**About this task:** Output all of the entries exactly as they are given.

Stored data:
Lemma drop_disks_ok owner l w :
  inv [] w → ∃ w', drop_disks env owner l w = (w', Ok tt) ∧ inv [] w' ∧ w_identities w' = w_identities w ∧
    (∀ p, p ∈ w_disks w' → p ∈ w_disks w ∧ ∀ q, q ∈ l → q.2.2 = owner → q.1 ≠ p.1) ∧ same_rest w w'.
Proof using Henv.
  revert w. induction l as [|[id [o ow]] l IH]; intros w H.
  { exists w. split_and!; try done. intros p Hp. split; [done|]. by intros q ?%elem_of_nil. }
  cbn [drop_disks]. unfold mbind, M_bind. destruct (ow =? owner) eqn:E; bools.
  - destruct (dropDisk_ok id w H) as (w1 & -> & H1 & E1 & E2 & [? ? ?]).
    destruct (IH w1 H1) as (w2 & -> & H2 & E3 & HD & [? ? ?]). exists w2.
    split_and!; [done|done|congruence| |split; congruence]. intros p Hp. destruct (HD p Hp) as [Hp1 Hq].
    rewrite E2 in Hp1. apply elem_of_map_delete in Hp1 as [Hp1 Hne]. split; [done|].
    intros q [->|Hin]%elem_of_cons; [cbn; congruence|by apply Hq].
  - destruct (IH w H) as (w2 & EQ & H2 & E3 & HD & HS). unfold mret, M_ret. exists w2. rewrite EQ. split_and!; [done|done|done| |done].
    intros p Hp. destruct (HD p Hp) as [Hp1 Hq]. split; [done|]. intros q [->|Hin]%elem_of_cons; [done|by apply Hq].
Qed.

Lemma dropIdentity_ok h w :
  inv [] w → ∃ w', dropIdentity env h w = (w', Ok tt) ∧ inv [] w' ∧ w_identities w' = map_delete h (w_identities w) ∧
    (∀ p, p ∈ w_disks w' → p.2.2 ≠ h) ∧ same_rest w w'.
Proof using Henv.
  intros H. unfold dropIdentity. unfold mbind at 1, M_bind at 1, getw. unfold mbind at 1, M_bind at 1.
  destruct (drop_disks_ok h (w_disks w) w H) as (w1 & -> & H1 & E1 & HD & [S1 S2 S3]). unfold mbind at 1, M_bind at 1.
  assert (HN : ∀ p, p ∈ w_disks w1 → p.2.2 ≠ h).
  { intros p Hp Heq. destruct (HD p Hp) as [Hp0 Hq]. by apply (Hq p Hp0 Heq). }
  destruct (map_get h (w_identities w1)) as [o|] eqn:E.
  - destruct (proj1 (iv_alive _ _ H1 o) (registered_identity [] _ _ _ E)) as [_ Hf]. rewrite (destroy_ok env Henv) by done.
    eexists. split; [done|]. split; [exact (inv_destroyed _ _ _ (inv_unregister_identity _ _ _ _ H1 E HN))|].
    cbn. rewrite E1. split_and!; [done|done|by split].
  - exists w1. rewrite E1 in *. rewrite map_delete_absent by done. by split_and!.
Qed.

**Task answer:**
Lemma drop_disks_ok owner l w :
  inv [] w → ∃ w', drop_disks env owner l w = (w', Ok tt) ∧ inv [] w' ∧ w_identities w' = w_identities w ∧
    (∀ p, p ∈ w_disks w' → p ∈ w_disks w ∧ ∀ q, q ∈ l → q.2.2 = owner → q.1 ≠ p.1) ∧ same_rest w w'.
Proof using Henv.
  revert w. induction l as [|[id [o ow]] l IH]; intros w H.
  { exists w. split_and!; try done. intros p Hp. split; [done|]. by intros q ?%elem_of_nil. }
  cbn [drop_disks]. unfold mbind, M_bind. destruct (ow =? owner) eqn:E; bools.
  - destruct (dropDisk_ok id w H) as (w1 & -> & H1 & E1 & E2 & [? ? ?]).
    destruct (IH w1 H1) as (w2 & -> & H2 & E3 & HD & [? ? ?]). exists w2.
    split_and!; [done|done|congruence| |split; congruence]. intros p Hp. destruct (HD p Hp) as [Hp1 Hq].
    rewrite E2 in Hp1. apply elem_of_map_delete in Hp1 as [Hp1 Hne]. split; [done|].
    intros q [->|Hin]%elem_of_cons; [cbn; congruence|by apply Hq].
  - destruct (IH w H) as (w2 & EQ & H2 & E3 & HD & HS). unfold mret, M_ret. exists w2. rewrite EQ. split_and!; [done|done|done| |done].
    intros p Hp. destruct (HD p Hp) as [Hp1 Hq]. split; [done|]. intros q [->|Hin]%elem_of_cons; [done|by apply Hq].
Qed.

Lemma dropIdentity_ok h w :
  inv [] w → ∃ w', dropIdentity env h w = (w', Ok tt) ∧ inv [] w' ∧ w_identities w' = map_delete h (w_identities w) ∧
    (∀ p, p ∈ w_disks w' → p.2.2 ≠ h) ∧ same_rest w w'.
Proof using Henv.
  intros H. unfold dropIdentity. unfold mbind at 1, M_bind at 1, getw. unfold mbind at 1, M_bind at 1.
  destruct (drop_disks_ok h (w_disks w) w H) as (w1 & -> & H1 & E1 & HD & [S1 S2 S3]). unfold mbind at 1, M_bind at 1.
  assert (HN : ∀ p, p ∈ w_disks w1 → p.2.2 ≠ h).
  { intros p Hp Heq. destruct (HD p Hp) as [Hp0 Hq]. by apply (Hq p Hp0 Heq). }
  destruct (map_get h (w_identities w1)) as [o|] eqn:E.
  - destruct (proj1 (iv_alive _ _ H1 o) (registered_identity [] _ _ _ E)) as [_ Hf]. rewrite (destroy_ok env Henv) by done.
    eexists. split; [done|]. split; [exact (inv_destroyed _ _ _ (inv_unregister_identity _ _ _ _ H1 E HN))|].
    cbn. rewrite E1. split_and!; [done|done|by split].
  - exists w1. rewrite E1 in *. rewrite map_delete_absent by done. by split_and!.
Qed.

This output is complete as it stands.